Stored data:
****
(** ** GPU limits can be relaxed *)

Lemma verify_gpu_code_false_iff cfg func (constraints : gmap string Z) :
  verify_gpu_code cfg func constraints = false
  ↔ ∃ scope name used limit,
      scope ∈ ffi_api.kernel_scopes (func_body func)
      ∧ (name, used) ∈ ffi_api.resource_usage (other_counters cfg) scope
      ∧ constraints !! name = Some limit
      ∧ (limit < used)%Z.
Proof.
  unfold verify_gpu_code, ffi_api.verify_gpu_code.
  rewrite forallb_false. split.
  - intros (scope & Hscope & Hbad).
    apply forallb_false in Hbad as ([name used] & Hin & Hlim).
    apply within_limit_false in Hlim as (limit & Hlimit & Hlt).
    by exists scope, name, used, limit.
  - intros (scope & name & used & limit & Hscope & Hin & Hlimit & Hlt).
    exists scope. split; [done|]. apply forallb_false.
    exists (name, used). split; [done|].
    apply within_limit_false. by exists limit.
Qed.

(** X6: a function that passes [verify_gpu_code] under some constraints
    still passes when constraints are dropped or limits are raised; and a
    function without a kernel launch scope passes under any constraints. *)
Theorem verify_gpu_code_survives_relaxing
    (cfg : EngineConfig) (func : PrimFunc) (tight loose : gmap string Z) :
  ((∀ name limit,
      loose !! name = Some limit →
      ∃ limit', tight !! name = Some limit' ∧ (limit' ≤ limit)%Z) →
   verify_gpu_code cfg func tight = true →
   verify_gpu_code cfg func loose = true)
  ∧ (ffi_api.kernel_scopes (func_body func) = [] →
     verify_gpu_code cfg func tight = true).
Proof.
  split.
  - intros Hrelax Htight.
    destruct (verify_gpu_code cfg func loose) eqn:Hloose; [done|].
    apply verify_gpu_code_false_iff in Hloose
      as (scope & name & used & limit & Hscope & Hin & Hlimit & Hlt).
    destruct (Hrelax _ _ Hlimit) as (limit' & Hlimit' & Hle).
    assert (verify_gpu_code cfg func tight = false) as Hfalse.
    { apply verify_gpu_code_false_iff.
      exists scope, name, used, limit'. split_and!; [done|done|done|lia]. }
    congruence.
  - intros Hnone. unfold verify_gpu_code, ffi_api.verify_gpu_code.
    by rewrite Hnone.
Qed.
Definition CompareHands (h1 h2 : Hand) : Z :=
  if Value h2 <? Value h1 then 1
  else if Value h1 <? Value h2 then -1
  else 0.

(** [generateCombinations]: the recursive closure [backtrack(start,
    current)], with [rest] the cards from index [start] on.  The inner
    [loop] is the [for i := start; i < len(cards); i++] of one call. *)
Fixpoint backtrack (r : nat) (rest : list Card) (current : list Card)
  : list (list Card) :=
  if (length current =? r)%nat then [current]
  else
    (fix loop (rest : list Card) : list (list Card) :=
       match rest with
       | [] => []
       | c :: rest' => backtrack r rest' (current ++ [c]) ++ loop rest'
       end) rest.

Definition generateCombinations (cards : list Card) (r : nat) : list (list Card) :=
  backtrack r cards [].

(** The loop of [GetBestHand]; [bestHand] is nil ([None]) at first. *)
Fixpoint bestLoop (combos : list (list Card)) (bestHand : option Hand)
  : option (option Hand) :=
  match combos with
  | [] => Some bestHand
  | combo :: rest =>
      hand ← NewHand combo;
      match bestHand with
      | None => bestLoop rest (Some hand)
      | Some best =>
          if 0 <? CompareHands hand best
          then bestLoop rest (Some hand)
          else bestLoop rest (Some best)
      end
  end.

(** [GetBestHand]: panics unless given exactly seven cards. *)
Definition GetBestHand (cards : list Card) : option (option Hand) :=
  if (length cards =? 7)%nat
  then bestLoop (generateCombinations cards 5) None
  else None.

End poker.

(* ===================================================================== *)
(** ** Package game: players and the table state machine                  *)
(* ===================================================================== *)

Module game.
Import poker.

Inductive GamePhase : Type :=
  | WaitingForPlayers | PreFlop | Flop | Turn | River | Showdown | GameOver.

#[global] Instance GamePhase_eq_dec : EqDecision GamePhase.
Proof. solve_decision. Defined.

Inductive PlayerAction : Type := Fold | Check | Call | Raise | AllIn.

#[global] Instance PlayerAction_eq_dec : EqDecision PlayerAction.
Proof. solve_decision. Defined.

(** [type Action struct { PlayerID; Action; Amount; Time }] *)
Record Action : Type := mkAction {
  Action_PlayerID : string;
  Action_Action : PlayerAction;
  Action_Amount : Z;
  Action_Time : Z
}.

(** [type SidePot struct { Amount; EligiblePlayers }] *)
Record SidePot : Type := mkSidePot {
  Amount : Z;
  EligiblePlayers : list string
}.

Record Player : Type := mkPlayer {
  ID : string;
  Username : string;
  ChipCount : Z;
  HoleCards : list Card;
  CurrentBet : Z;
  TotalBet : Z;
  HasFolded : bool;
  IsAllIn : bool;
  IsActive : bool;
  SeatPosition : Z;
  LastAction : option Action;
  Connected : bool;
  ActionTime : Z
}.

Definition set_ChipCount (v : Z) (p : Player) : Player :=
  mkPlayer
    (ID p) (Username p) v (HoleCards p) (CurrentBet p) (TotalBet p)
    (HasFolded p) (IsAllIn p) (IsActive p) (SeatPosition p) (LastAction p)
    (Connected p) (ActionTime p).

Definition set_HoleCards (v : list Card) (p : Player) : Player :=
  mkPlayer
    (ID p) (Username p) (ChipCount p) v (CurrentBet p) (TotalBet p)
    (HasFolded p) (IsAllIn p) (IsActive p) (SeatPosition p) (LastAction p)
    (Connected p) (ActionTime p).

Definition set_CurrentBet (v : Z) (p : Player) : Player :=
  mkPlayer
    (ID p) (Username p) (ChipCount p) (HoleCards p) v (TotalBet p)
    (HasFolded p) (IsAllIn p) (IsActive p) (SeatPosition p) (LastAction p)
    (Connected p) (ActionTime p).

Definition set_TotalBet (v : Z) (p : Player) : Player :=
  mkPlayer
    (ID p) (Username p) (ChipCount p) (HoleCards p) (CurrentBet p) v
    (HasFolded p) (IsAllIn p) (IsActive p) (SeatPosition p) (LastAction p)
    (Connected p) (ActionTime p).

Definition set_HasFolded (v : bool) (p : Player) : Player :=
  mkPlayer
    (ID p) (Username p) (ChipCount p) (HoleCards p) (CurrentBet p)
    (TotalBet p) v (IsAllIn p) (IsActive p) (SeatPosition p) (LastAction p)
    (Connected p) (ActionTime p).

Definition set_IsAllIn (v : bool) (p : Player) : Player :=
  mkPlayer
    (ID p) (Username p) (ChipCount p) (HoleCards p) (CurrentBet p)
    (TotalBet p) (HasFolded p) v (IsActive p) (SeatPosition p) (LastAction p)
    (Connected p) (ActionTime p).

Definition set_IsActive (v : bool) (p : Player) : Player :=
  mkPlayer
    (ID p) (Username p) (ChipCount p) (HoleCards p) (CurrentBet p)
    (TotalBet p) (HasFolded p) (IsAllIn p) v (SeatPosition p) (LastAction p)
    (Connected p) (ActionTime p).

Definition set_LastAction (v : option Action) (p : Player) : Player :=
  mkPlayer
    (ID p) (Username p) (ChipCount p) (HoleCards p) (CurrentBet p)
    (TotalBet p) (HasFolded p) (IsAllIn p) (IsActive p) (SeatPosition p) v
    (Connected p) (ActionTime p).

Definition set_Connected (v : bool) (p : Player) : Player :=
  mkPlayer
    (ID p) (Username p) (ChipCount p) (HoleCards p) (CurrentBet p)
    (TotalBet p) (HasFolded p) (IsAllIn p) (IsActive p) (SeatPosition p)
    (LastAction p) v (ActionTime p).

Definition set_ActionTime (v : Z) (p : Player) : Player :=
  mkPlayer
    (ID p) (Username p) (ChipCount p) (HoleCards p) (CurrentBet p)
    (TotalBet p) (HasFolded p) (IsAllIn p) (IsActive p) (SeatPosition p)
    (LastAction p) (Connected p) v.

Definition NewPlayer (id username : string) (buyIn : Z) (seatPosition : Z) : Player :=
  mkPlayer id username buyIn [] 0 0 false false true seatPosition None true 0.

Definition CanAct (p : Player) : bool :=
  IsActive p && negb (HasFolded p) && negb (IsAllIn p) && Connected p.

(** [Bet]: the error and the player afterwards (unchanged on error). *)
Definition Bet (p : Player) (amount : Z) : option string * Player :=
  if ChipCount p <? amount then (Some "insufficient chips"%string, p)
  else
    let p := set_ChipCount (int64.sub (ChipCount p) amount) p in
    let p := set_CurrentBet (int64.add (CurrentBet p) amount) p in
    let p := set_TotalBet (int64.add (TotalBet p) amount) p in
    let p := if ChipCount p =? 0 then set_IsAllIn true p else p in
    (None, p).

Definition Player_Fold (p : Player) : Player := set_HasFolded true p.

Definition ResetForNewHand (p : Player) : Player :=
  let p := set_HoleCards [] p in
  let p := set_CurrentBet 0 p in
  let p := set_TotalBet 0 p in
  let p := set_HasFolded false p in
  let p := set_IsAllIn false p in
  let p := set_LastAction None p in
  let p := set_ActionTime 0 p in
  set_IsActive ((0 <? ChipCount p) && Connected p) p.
****
Exactly the lines from the one containing "let p := set_TotalBet 0 p in" through the final line of the records above are needed, copied word for word.

  let p := set_TotalBet 0 p in
  let p := set_HasFolded false p in
  let p := set_IsAllIn false p in
  let p := set_LastAction None p in
  let p := set_ActionTime 0 p in
  set_IsActive ((0 <? ChipCount p) && Connected p) p.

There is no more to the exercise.